Aust Crit Care. 2017 May;30(3):161-166. doi: 10.1016/j.aucc.2016.08.001. Epub 2016 Sep 20.

Abstract

Background: Patients admitted to Australian intensive care units are often critically unwell, and present the challenge of increasing mortality due to an ageing population. Several of these patients have terminal conditions, requiring withdrawal of active treatment and commencement of end-of-life (EOL) care.

Objectives: The aim of the study was to explore the perspectives and experiences of physicians and nurses providing EOL care in the ICU. In particular, perceived barriers, enablers and challenges to providing EOL care were examined.

Methods: An interpretative, qualitative inquiry was selected as the methodological approach, with focus groups as the method for data collection. The study was conducted in Melbourne, Australia in a 24-bed ICU. Following ethics approval intensive care physicians and nurses were recruited to participate. Focus group discussions were discipline specific. All focus groups were audio-recorded then transcribed for thematic data analysis.

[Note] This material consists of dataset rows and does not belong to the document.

(** [ToAddress] after [ToMap] with the same prefix gives every string
    field back, whether or not empty fields were omitted, and gives a
    float field back unless it was omitted as zero, in which case the
    field is the zero float.  Without [omitempty] the address comes back
    as it was. *)
Theorem ToAddress_ToMap (a : Address F) (nm : string) (omitempty : bool) :
  ToAddress fzero nm (ToMap F_IsZero a nm omitempty)
  = {| GeocodeAccuracy := GeocodeAccuracy a;
       City := City a;
       CountryCode := CountryCode a;
       Latitude := if omitempty && F_IsZero (Latitude a) then fzero else Latitude a;
       Longitude := if omitempty && F_IsZero (Longitude a) then fzero else Longitude a;
       PostalCode := PostalCode a;
       StateCode := StateCode a;
       Street := Street a |}
  /\ (omitempty = false -> ToAddress fzero nm (ToMap F_IsZero a nm omitempty) = a).
Proof.
  assert (Hmain :
    ToAddress fzero nm (ToMap F_IsZero a nm omitempty)
    = {| GeocodeAccuracy := GeocodeAccuracy a;
         City := City a;
         CountryCode := CountryCode a;
         Latitude := if omitempty && F_IsZero (Latitude a) then fzero else Latitude a;
         Longitude := if omitempty && F_IsZero (Longitude a) then fzero else Longitude a;
         PostalCode := PostalCode a;
         StateCode := StateCode a;
         Street := Street a |}).
  { unfold ToAddress, ToMap. cbv zeta.
    f_equal;
      repeat (rewrite lookup_put_field_ne
                by (let H := fresh in intros H; apply append_inj_r in H; discriminate H));
      rewrite lookup_put_field_eq;
      repeat (rewrite lookup_put_field_ne
                by (let H := fresh in intros H; apply append_inj_r in H; discriminate H));
      rewrite ?lookup_empty;
      destruct omitempty; simpl;
      try (match goal with
           | |- context [nonempty ?s] =>
               let E := fresh in
               destruct (nonempty s) eqn:E; simpl;
               [reflexivity|by rewrite (nonempty_false s E)]
           end);
      try (match goal with
           | |- context [F_IsZero ?f] => by destruct (F_IsZero f)
           end);
      reflexivity. }
  split; [exact Hmain|].
  intros ->. rewrite Hmain. by destruct a.
Qed.
(** ** MonthlyStatementBuilder: [calcular_tabla_mensual] *)

(** The ['id'] of a row: the expense id, or the text [f"grupo_{grupo_id}"]
    kept as its group id. *)
Inductive id_fila : Type :=
| IdGasto (gasto_id : Z)
| IdGrupo (grupo_id : Z).

Record fila : Type := {
  f_id : id_fila;
  f_Concepto : string;
  f_Monto_Total : Q;
  f_Frecuencia : string;
  f_Debe_Ricardo : flotante;
  f_Debe_Wendy : flotante;
  f_Ricardo_Pago : string;
  f_Wendy_Pago : string
}.

Definition marca (pago : bool) : string := if pago then "✅" else "❌".

(** A [for] loop whose body may raise. *)
Fixpoint iterar {A S : Type} (cuerpo : S -> A -> resultado S) (l : list A)
    (s : S) : resultado S :=
  match l with
  | [] => Ok s
  | x :: l' => s' <- cuerpo s x ;; iterar cuerpo l' s'
  end.

(** Body of [for gasto_id, concepto, monto_base in gastos_grupo]; the state is
    [(monto_total_grupo, conceptos_grupo, ids added to gastos_procesados)].
    The ids of [gastos_grupo] are INTEGERs that the database returned, which
    sqlite3 binds again: the call of [obtener_monto_del_mes] is its two
    queries. *)
Definition sumar_gasto_de_grupo (c : conn) (gastos_df : list fila_config)
    (mes anio : Z) (estado : Q * list string * list Z)
    (gasto : Z * string * Q) : resultado (Q * list string * list Z) :=
  let '(monto_total_grupo, conceptos_grupo, procesados) := estado in
  let '(gasto_id, concepto, _) := gasto in
  let monto_mes_actualizado := consultar_monto_del_mes c gasto_id mes anio in
  let gasto_info := filter (fun r => c_id r =? gasto_id) gastos_df in
  match gasto_info with
  | [] => Ok estado
  | gasto_row :: _ =>
      let frecuencia := c_frecuencia gasto_row in
      monto_mes <- calcular_monto_mensual_segun_frecuencia
                     monto_mes_actualizado frecuencia mes anio ;;
      Ok ((monto_total_grupo + monto_mes)%Q,
          (conceptos_grupo ++ [concepto])%list,
          gasto_id :: procesados)
  end.

(** [quien_paga[0]]. *)
Definition inicial (s : string) : resultado string :=
  match s with
  | EmptyString => Raise IndexError
  | String a _ => Ok (String a EmptyString)
  end.

(** Body of [for grupo in grupos]: the row of the group ([None] on
    [continue]) and the expense ids it adds to [gastos_procesados]. *)
Definition fila_de_grupo (c : conn) (gastos_df : list fila_config)
    (mes anio : Z) (grupo : grupo) : resultado (option fila * list Z) :=
  let grupo_id := gr_id grupo in
  let nombre_grupo := gr_nombre grupo in
  let gastos_grupo := gr_gastos grupo in
  match gastos_grupo with
  | [] => Ok (None, [])
  | _ =>
      estado <- iterar (sumar_gasto_de_grupo c gastos_df mes anio)
                       gastos_grupo (0%Q, [], []) ;;
      let '(monto_total_grupo, conceptos_grupo, procesados) := estado in
      let quien_paga := gr_quien_paga_fijo grupo in
      let '(monto_ricardo, monto_wendy) :=
        if (quien_paga =? "Ricardo")%string then
          let monto_fijo := valor_o (gr_monto_fijo_ricardo grupo) 0 in
          (monto_fijo, max_ 0 (monto_total_grupo - monto_fijo))
        else if (quien_paga =? "Wendy")%string then
          let monto_fijo := valor_o (gr_monto_fijo_wendy grupo) 0 in
          (max_ 0 (monto_total_grupo - monto_fijo), monto_fijo)
        else
          ((monto_total_grupo / 2)%Q, (monto_total_grupo / 2)%Q) in
      let ricardo_pago :=
        forallb (fun '(id_g, _, _) =>
                   verificar_pago_existente c id_g mes anio "Ricardo" None)
                gastos_grupo in
      let wendy_pago :=
        forallb (fun '(id_g, _, _) =>
                   verificar_pago_existente c id_g mes anio "Wendy" None)
                gastos_grupo in
      let concepto_grupo :=
        "📦 " ++ nombre_grupo ++ " ("
        ++ String.concat " + " conceptos_grupo ++ ")" in
      letra <- inicial quien_paga ;;
      Ok (Some {| f_id := IdGrupo grupo_id;
                  f_Concepto := concepto_grupo ++ " 💰" ++ letra;
                  f_Monto_Total := monto_total_grupo;
                  f_Frecuencia := "Grupo";
                  f_Debe_Ricardo := monto_ricardo;
                  f_Debe_Wendy := monto_wendy;
                  f_Ricardo_Pago := marca ricardo_pago;
                  f_Wendy_Pago := marca wendy_pago |},
          procesados)
  end.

Results: Five focus groups were conducted with 11 physicians and 17 nurses participating. The themes identified are presented as barriers, enablers and challenges. Barriers include conflict between the ICU physicians and external medical teams, the availability of education and training, and environmental limitations. Enablers include collaboration and leadership during transitions of care. Challenges include communication and decision making, and expectations of the family.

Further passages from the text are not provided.